:: ACTION ITEM ::
Word for word, set down every line of the entries below from the line with "intros Hv Ho. unfold checkInt." to the line with "(** One code", including both, and no other line.

[Saved entries]
--

Lemma read_up_spec b o i mul bs val :
  (∀ k, (k < length bs)%nat → cell b (o + i + 1 + Z.of_nat k) = bs !! k) →
  read_up b o i mul (length bs) (Some val)
  = (Some (val + mul * 256 * le_value bs), mul * 256 ^ Z.of_nat (length bs)).
Proof.
  revert i mul val. induction bs as [|x bs IH]; intros i mul val Hc; cbn [length read_up le_value].
  { f_equal; [f_equal|]; lia. }
  pose proof (Hc 0%nat ltac:(cbn; lia)) as H0. cbn in H0. rewrite Z.add_0_r in H0.
  rewrite (Z.add_assoc o i 1) H0. cbn [omul oadd mbind option_bind].
  rewrite (IH (i + 1)).
  - rewrite Nat2Z.inj_succ Z.pow_succ_r; [|lia]. f_equal; [f_equal|]; lia.
  - intros k Hk. specialize (Hc (S k) ltac:(cbn; lia)).
    change ((x :: bs) !! S k) with (bs !! k) in Hc. rewrite -Hc. f_equal. lia.
Qed.

Lemma read_down_spec b o mul bs val :
  (∀ k, (k < length bs)%nat → cell b (o + Z.of_nat k) = bs !! k) →
  read_down b o mul (length bs) (Some val)
  = (Some (val + mul * 256 * be_value bs), mul * 256 ^ Z.of_nat (length bs)).
Proof.
  revert mul val. induction bs as [|x bs IH] using rev_ind; intros mul val Hc.
  { cbn. f_equal; [f_equal|]; lia. }
  rewrite length_app Nat.add_comm. cbn [length Nat.add read_down].
  rewrite Hc; [|rewrite length_app; cbn; lia].
  rewrite lookup_app_r; [|lia]. rewrite Nat.sub_diag. cbn [lookup list_lookup omul oadd mbind option_bind].
  rewrite IH.
  - unfold be_value. rewrite rev_app_distr. cbn [rev app le_value].
    rewrite Nat2Z.inj_succ Z.pow_succ_r; [|lia]. f_equal; [f_equal|]; lia.
  - intros k Hk. rewrite Hc; [|rewrite length_app; cbn; lia]. by rewrite lookup_app_l.
Qed.

(** ** Fixed-width writers store the bytes of the value *)

Lemma checkInt_ok b v o n max min :
  min <= v <= max → o + n <= blen b → checkInt b v o n max min = Ok ().
Proof.
  intros Hv Ho. unfold checkInt.
  replace (_ || _) with false
    by (symmetry; apply orb_false_iff; rewrite !Z.ltb_ge; lia).
  by replace (_ <? _) with false by (symmetry; apply Z.ltb_ge; lia).
Qed.
(** The budget covers [n] more bytes. *)
Definition covers (units : option Z) (n : Z) : Prop :=
  match units with None => True | Some u => n <= u end.

Lemma covers_spend units n m :
  0 <= n → 0 <= m → covers units (n + m) →
  over (spend units n) = false ∧ covers (spend units n) m.
Proof.
  intros Hn Hm. destruct units as [u|]; cbn; [|done]. intros H. rewrite Z.ltb_ge. lia.
Qed.

(** One code point of the loop, its bytes within the budget. *)
Lemma utf8_encode_step cp t units rest :
  0 <= cp < 1114112 → covers units (blen (utf8 cp ++ rest)) →
  (∀ units, covers units (blen rest) → utf8_loop t units None = Ok rest) →
  ('(n, bytes) ← utf8_push cp;
   let units := spend units n in
   if over units then Ok [] else app bytes <$> utf8_loop t units None)
  = Ok (utf8 cp ++ rest).
Proof.
  intros Hcp Hc IH. rewrite utf8_push_spec //. cbn [mbind res_bind]. rewrite blen_app in Hc.
  apply covers_spend in Hc as [Ho Hc]; [|unfold blen; lia..].
  unfold blen in Ho at 1. unfold blen in Hc at 1. rewrite Ho IH //.
Qed.
Lemma arrayIndexOf_loop_sound n arr val o : ∀ i found r,
  0 <= o → 0 < blen val → -1 <= found <= i → 0 <= i →
  (found ≠ -1 → ∀ k, 0 <= k < i - found → cell arr (o + found + k) = cell val k) →
  arrayIndexOf_loop n arr val o i found = r → r ≠ -1 → o <= r ∧ occurs_at arr val r.
Proof.
  induction n as [|n IH]; intros i found r Ho Hv Hf Hi Hk E Hr; cbn [arrayIndexOf_loop] in E; [congruence|].
  case_bool_decide as C.
  - set (f := if found =? -1 then i else found) in *.
    assert (0 <= f <= i) as Hf' by (unfold f; destruct (Z.eqb_spec found (-1)); lia).
    assert (∀ k, 0 <= k < i - f + 1 → cell arr (o + f + k) = cell val k) as Hk'.
    { intros k Hk1. unfold f in *. destruct (Z.eqb_spec found (-1)).
      - replace k with 0 in * by lia. by rewrite -C Z.add_0_r.
      - destruct (Z.eq_dec k (i - found)) as [->|]; [rewrite -C; f_equal; lia|apply Hk; lia]. }
    destruct (Z.eqb_spec (i - f + 1) (blen val)) as [El|_].
    + subst r. split; [lia|]. split; [lia|]. intros k Hk1. apply Hk'. lia.
    + eapply (IH (i + 1) f r); [done|done|lia|lia| |done|done]. intros _ k Hk1. apply Hk'. lia.
  - eapply (IH (i + 1) (-1) r); [done|done|lia|lia|done|done|done].
Qed.

(** A position [indexOf] reports holds the pattern, and lies at or after
    the requested offset; the empty buffer and an offset past the end give -1. *)
Theorem indexOf_sound b val off :
  0 < blen val → 0 <= off < 2147483648 →
  let r := indexOf b val off in
  (blen b <= off → r = -1) ∧ (r ≠ -1 → off <= r ∧ occurs_at b val r).
Proof.
  intros Hv Hoff r. unfold r, indexOf.
  replace (2147483647 <? off) with false by (symmetry; apply Z.ltb_ge; lia).
  replace (off <? -2147483648) with false by (symmetry; apply Z.ltb_ge; lia). cbv zeta.
  destruct (Z.eqb_spec (blen b) 0); [done|].
  destruct (Z.leb_spec (blen b) off); [done|].
  replace (off <? 0) with false by (symmetry; apply Z.ltb_ge; lia).
  split; [lia|]. intros Hr. eapply arrayIndexOf_loop_sound; [| |..|done|done]; [lia|lia|lia|lia|done].
Qed.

--

:: RESPONSE BELOW ::
  intros Hv Ho. unfold checkInt.
  replace (_ || _) with false
    by (symmetry; apply orb_false_iff; rewrite !Z.ltb_ge; lia).
  by replace (_ <? _) with false by (symmetry; apply Z.ltb_ge; lia).
Qed.
(** The budget covers [n] more bytes. *)
Definition covers (units : option Z) (n : Z) : Prop :=
  match units with None => True | Some u => n <= u end.

Lemma covers_spend units n m :
  0 <= n → 0 <= m → covers units (n + m) →
  over (spend units n) = false ∧ covers (spend units n) m.
Proof.
  intros Hn Hm. destruct units as [u|]; cbn; [|done]. intros H. rewrite Z.ltb_ge. lia.
Qed.

(** One code point of the loop, its bytes within the budget. *)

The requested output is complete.